Улыбаясь сообщению понимающей подруги, я с решимостью, которую дал мне наш короткий диалог, покинула лифт, не глядя перед собой, и с размаху врезалась в Иоганна. Вернее в его грудь – только теперь я поняла, насколько он был выше меня. От него снова исходило странное притягательное тепло, хотелось прижаться к этой груди, не отпускать и молчать. Я тряхнула головой, отгоняя захлестывающие мысли, и бросила взгляд на его лицо – худое, но красивое, оно совершенно меня не привлекало. Что же за удивительно влияние он умудряется на меня оказывать?

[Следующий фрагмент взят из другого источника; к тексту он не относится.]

(** * My Personal Terminal: a shallow embedding of [terminal.py]

    The development follows the source file top to bottom: the string
    helpers Python supplies ([str.strip], [str.split], ...), the digest
    behind [shash], the safe calculator, the files on disk and finally the
    handlers of the [MyPersonalTerminal] command loop.

    Conventions.
    - A Python [str] is a Rocq [string]; a character is read as the code
      point U+0000..U+00FF it denotes (Latin-1).
    - A prompt ([input]) consumes the next line of a list of lines the
      operator has typed so far; when the list is empty the program is
      blocked at that prompt.
    - A Python exception is a value of [exn]; a function that may raise
      returns a [result]. *)

From Stdlib Require Import ZArith Lia Bool List Ascii String.
From Stdlib Require Import PrimFloat SpecFloat FloatOps.
From stdpp Require Import gmap strings list fin_maps.
Import ListNotations.

Local Open Scope Z_scope.

(** ** Python strings *)

Module PyStr.

(** [str.isspace] on one character: the ASCII table of CPython
    ([_Py_ascii_whitespace]: TAB..CR, FS..US and SPACE) and, above it, NEL
    (U+0085) and NBSP (U+00A0). *)
Definition isspace (c : ascii) : bool :=
  let n := N_of_ascii c in
  (((9 <=? n) && (n <=? 13)) || ((28 <=? n) && (n <=? 32))
   || (n =? 133) || (n =? 160))%N.

(** [str.isdigit] on one character: Numeric_Type Decimal or Digit, which in
    this range is 0..9 and the superscripts U+00B2, U+00B3 and U+00B9. *)
Definition isdigit_char (c : ascii) : bool :=
  let n := N_of_ascii c in
  (((48 <=? n) && (n <=? 57)) || (n =? 178) || (n =? 179) || (n =? 185))%N.

(** The characters 0..9 alone ([str.isascii] and [str.isdigit]). *)
Definition isdecimal_ascii_char (c : ascii) : bool :=
  let n := N_of_ascii c in ((48 <=? n) && (n <=? 57))%N.

Fixpoint forallb_str (p : ascii -> bool) (s : string) : bool :=
  match s with
  | EmptyString => true
  | String c s' => p c && forallb_str p s'
  end.

(** [s.isdigit()]: every character is a digit and there is at least one. *)
Definition isdigit (s : string) : bool :=
  match s with
  | EmptyString => false
  | _ => forallb_str isdigit_char s
  end.

Definition is_empty (s : string) : bool :=
  match s with EmptyString => true | _ => false end.

Fixpoint lstrip (s : string) : string :=
  match s with
  | EmptyString => EmptyString
  | String c s' => if isspace c then lstrip s' else s
  end.

Fixpoint rstrip (s : string) : string :=
  match s with
  | EmptyString => EmptyString
  | String c s' =>
      let r := rstrip s' in
      if isspace c && is_empty r then EmptyString else String c r
  end.

Definition strip (s : string) : string := rstrip (lstrip s).

(** [s.split(maxsplit=n)] with no separator, after CPython's
    [split_whitespace]: runs of whitespace separate the words; once [n]
    words are out, what is left is skipped over its leading whitespace and
    kept whole.  [None] is the default, no limit. [cur] is the word being
    read. *)
Definition dec_limit (n : option nat) : option nat :=
  match n with
  | Some (S k) => Some k
  | other => other
  end.

Definition limit_reached (n : option nat) : bool :=
  match n with Some O => true | _ => false end.

Fixpoint split_aux (n : option nat) (cur : option string) (s : string)
  : list string :=
  match s with
  | EmptyString =>
      match cur with Some w => [w] | None => [] end
  | String c s' =>
      match cur with
      | None =>
          if isspace c then split_aux n None s'
          else if limit_reached n then [s]
          else split_aux (dec_limit n) (Some (String c EmptyString)) s'
      | Some w =>
          if isspace c then w :: split_aux n None s'
          else split_aux n (Some (w ++ String c EmptyString)%string) s'
      end
  end.

Definition split_max (n : option nat) (s : string) : list string :=
  split_aux n None s.

Definition split (s : string) : list string := split_max None s.

(** [sep.join(parts)]. *)
Definition join (sep : string) (parts : list string) : string :=
  String.concat sep parts.

(** [s.split(sep, 1)] for a one-character separator that occurs in [s]:
    the text before the first occurrence and the text after it. *)
Fixpoint split_once (sep : ascii) (s : string) : option (string * string) :=
  match s with
  | EmptyString => None
  | String c s' =>
      if Ascii.eqb c sep then Some (EmptyString, s')
      else match split_once sep s' with
           | Some (a, b) => Some (String c a, b)
           | None => None
           end
  end.

(** [str.lower] on one character: A..Z and the Latin-1 capitals U+00C0..
    U+00DE (the multiplication sign U+00D7 apart) move up by 32. *)
Definition lower_char (c : ascii) : ascii :=
  let n := N_of_ascii c in
  if (((65 <=? n) && (n <=? 90))
      || ((192 <=? n) && (n <=? 222) && negb (n =? 215)))%N
  then ascii_of_N (n + 32) else c.

Fixpoint lower (s : string) : string :=
  match s with
  | EmptyString => EmptyString
  | String c s' => String (lower_char c) (lower s')
  end.

Definition len (s : string) : Z := Z.of_nat (String.length s).

End PyStr.

(** [normalize_title(title)]: ["_".join(title.strip().split())]. *)
Definition normalize_title (title : string) : string :=
  PyStr.join "_" (PyStr.split (PyStr.strip title)).

(** ** [hashlib.sha256]: the digest behind [shash] (FIPS 180-4) *)

Module Sha256.

Definition w32 (x : Z) : Z := Z.land x 0xffffffff.
Definition add32 (x y : Z) : Z := w32 (x + y).
Definition rotr (n x : Z) : Z :=
  Z.lor (Z.shiftr x n) (w32 (Z.shiftl x (32 - n))).

Definition Ch (x y z : Z) : Z :=
  Z.lxor (Z.land x y) (Z.land (Z.lxor x 0xffffffff) z).
Definition Maj (x y z : Z) : Z :=
  Z.lxor (Z.lxor (Z.land x y) (Z.land x z)) (Z.land y z).
Definition Sigma0 (x : Z) : Z :=
  Z.lxor (Z.lxor (rotr 2 x) (rotr 13 x)) (rotr 22 x).
Definition Sigma1 (x : Z) : Z :=
  Z.lxor (Z.lxor (rotr 6 x) (rotr 11 x)) (rotr 25 x).
Definition sigma0 (x : Z) : Z :=
  Z.lxor (Z.lxor (rotr 7 x) (rotr 18 x)) (Z.shiftr x 3).
Definition sigma1 (x : Z) : Z :=
  Z.lxor (Z.lxor (rotr 17 x) (rotr 19 x)) (Z.shiftr x 10).

(** The constants of the standard are fractional parts of roots of the
    first primes, on 32 bits: of the cube roots of the first 64 for the
    round constants [K], of the square roots of the first 8 for the initial
    hash value [H0]. *)
Definition is_prime (n : nat) : bool :=
  forallb (fun d => negb (Nat.eqb (n mod d) 0)) (seq 2 (n - 2)).

Definition primes : list Z :=
  map Z.of_nat (List.filter is_prime (seq 2 310)).

(** The integer cube root, one bit at a time from bit [bits - 1] down. *)
Definition cube_root_step (n : Z) (r : Z) (b : nat) : Z :=
  let c := r + Z.shiftl 1 (Z.of_nat b) in
  if c * c * c <=? n then c else r.

Definition cube_root (bits : nat) (n : Z) : Z :=
  fold_left (cube_root_step n) (rev (seq 0 bits)) 0.

Definition K : list Z :=
  map (fun p => w32 (cube_root 36 (Z.shiftl p 96))) primes.

Definition H0 : list Z :=
  map (fun p => w32 (Z.sqrt (Z.shiftl p 64))) (firstn 8 primes).

(** [text.encode("utf-8")] for code points below U+0100. *)
Definition utf8_char (c : ascii) : list Z :=
  let n := Z.of_N (N_of_ascii c) in
  if n <? 128 then [n] else [0xC0 + Z.shiftr n 6; 0x80 + Z.land n 0x3F].

Fixpoint utf8 (s : string) : list Z :=
  match s with
  | EmptyString => []
  | String c s' => utf8_char c ++ utf8 s'
  end.

(** Padding: the bit 1, zeros up to 56 modulo 64 bytes, and the length of
    the message in bits on 8 bytes, most significant first. *)
Definition be_bytes (n : nat) (x : Z) : list Z :=
  map (fun i => Z.land (Z.shiftr x (8 * Z.of_nat i)) 0xff) (rev (seq 0 n)).

Definition pad (msg : list Z) : list Z :=
  let l := Z.of_nat (List.length msg) in
  let k := (55 - l) mod 64 in
  msg ++ [0x80] ++ repeat 0 (Z.to_nat k) ++ be_bytes 8 (8 * l).

Fixpoint words (bs : list Z) : list Z :=
  match bs with
  | a :: b :: c :: d :: rest =>
      (Z.shiftl a 24 + Z.shiftl b 16 + Z.shiftl c 8 + d) :: words rest
  | _ => []
  end.

(** The message schedule, most recent word first: [sched] holds
    W(t-1), W(t-2), ... and grows by [n] words. *)
Fixpoint schedule (n : nat) (sched : list Z) : list Z :=
  match n with
  | O => sched
  | S n' =>
      let w := add32 (add32 (sigma1 (nth 1 sched 0)) (nth 6 sched 0))
                     (add32 (sigma0 (nth 14 sched 0)) (nth 15 sched 0)) in
      schedule n' (w :: sched)
  end.

Definition round (st : list Z) (kw : Z * Z) : list Z :=
  match st with
  | [a; b; c; d; e; f; g; h] =>
      let t1 := add32 (add32 (add32 h (Sigma1 e)) (Ch e f g))
                      (add32 (fst kw) (snd kw)) in
      let t2 := add32 (Sigma0 a) (Maj a b c) in
      [add32 t1 t2; a; b; c; add32 d t1; e; f; g]
  | _ => st
  end.

Definition compress (h : list Z) (block : list Z) : list Z :=
  let w := rev (schedule 48 (rev block)) in
  let st := fold_left round (combine K w) h in
  map (fun p => add32 (fst p) (snd p)) (combine h st).

Fixpoint blocks (fuel : nat) (ws : list Z) (h : list Z) : list Z :=
  match fuel, ws with
  | S fuel', _ :: _ => blocks fuel' (skipn 16 ws) (compress h (firstn 16 ws))
  | _, _ => h
  end.

Definition digest (msg : list Z) : list Z :=
  let ws := words (pad msg) in
  blocks (List.length ws) ws H0.

Definition hex_digit (x : Z) : ascii :=
  ascii_of_N (Z.to_N (if x <? 10 then 48 + x else 87 + x)).

Definition hex32 (x : Z) : string :=
  fold_right (fun i acc => String (hex_digit (Z.land (Z.shiftr x (4 * Z.of_nat i)) 0xf)) acc)
             EmptyString (rev (seq 0 8)).

Definition hexdigest (msg : list Z) : string :=
  String.concat "" (map hex32 (digest msg)).

End Sha256.

(** [shash(text)]: [hashlib.sha256(text.encode("utf-8")).hexdigest()]. *)
Definition shash (text : string) : string :=
  Sha256.hexdigest (Sha256.utf8 text).

(** ** Exceptions and results *)

(** The exceptions the program can meet.  [ValueError] carries the message
    the source gives it; the exceptions of the runtime carry none. *)
Inductive exn : Type :=
| ValueError (msg : string)
| ZeroDivisionError
| OverflowError
| TypeError
| SyntaxError
| JSONDecodeError
| UnicodeDecodeError
| FileNotFoundError
| NotADirectoryError
| IsADirectoryError
| FileExistsError
| DirectoryNotEmpty
| KeyError.

Inductive result (A : Type) : Type :=
| Ok (a : A)
| Raise (e : exn).
Arguments Ok {A} a.
Arguments Raise {A} e.

Definition bind {A B : Type} (r : result A) (k : A -> result B) : result B :=
  match r with
  | Ok a => k a
  | Raise e => Raise e
  end.

(** [try: body  except Exception: handler]. *)
Definition try_except {A : Type} (body : result A) (handler : exn -> result A)
  : result A :=
  match body with
  | Ok a => Ok a
  | Raise e => handler e
  end.

Declare Scope py_scope.
Delimit Scope py_scope with py.
Notation "'let*' x ':=' c1 'in' c2" := (bind c1 (fun x => c2))
  (at level 10, x name, c1 at level 100, c2 at level 200) : py_scope.

Definition is_ok {A : Type} (r : result A) : bool :=
  match r with Ok _ => true | Raise _ => false end.

(** ** The safe calculator *)

Module Calc.

Local Open Scope py_scope.

(** *** The syntax trees of [ast.parse(expr, mode="eval")] *)

(** What a [Constant] node holds.  An imaginary literal such as [1j] is the
    complex number of real part [0.0]. *)
Inductive constant : Type :=
| CInt (z : Z)
| CFloat (f : float)
| CImag (im : float)
| CBool (b : bool)
| CStr (s : string)
| CBytes (s : string)
| CNone
| CEllipsis.

Inductive operator : Type :=
| Add | Sub | Mult | MatMult | Div | Mod | Pow
| LShift | RShift | BitOr | BitXor | BitAnd | FloorDiv.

– Так торопишься ко мне, что даже дорогу не видишь? – он сощурился в ослепительной улыбке.
– Ты обещал ждать у подъезда, – я пыталась изобразить рассерженный голос, но получилась скорее детская обида.
– Прошел за кем-то внутрь, решил встретить.
– А вдруг за мной бы увязался Антон!
– Тогда я бы зашел в лифт и нажал какую-нибудь кнопку, как самый обычный человек, навещающий друзей.
– Ну да, действительно.
– Знаешь, при желании, я мог прийти к тебе в квартиру, и мы бы попили чай на кухне, а твой муж об этом даже не вспомнил.
– Как это?
– Очень просто, – пожал плечами Иоганн. – Хотя он такой толстокожий, что, возможно, понадобится чуть больше усилий.
– Я, конечно, понятия не имею, как ты собираешься это провернуть, но лучше не стоит. Я не хочу мордобоя.
– Фи, как грубо, – он звонко засмеялся. – До этого никогда бы не дошло. Он слишком любит свою физиономию. Представляешь, он считает себя привлекательным! – Иоганн так скривился при этих словах, что пришел мой черед заливаться смехом.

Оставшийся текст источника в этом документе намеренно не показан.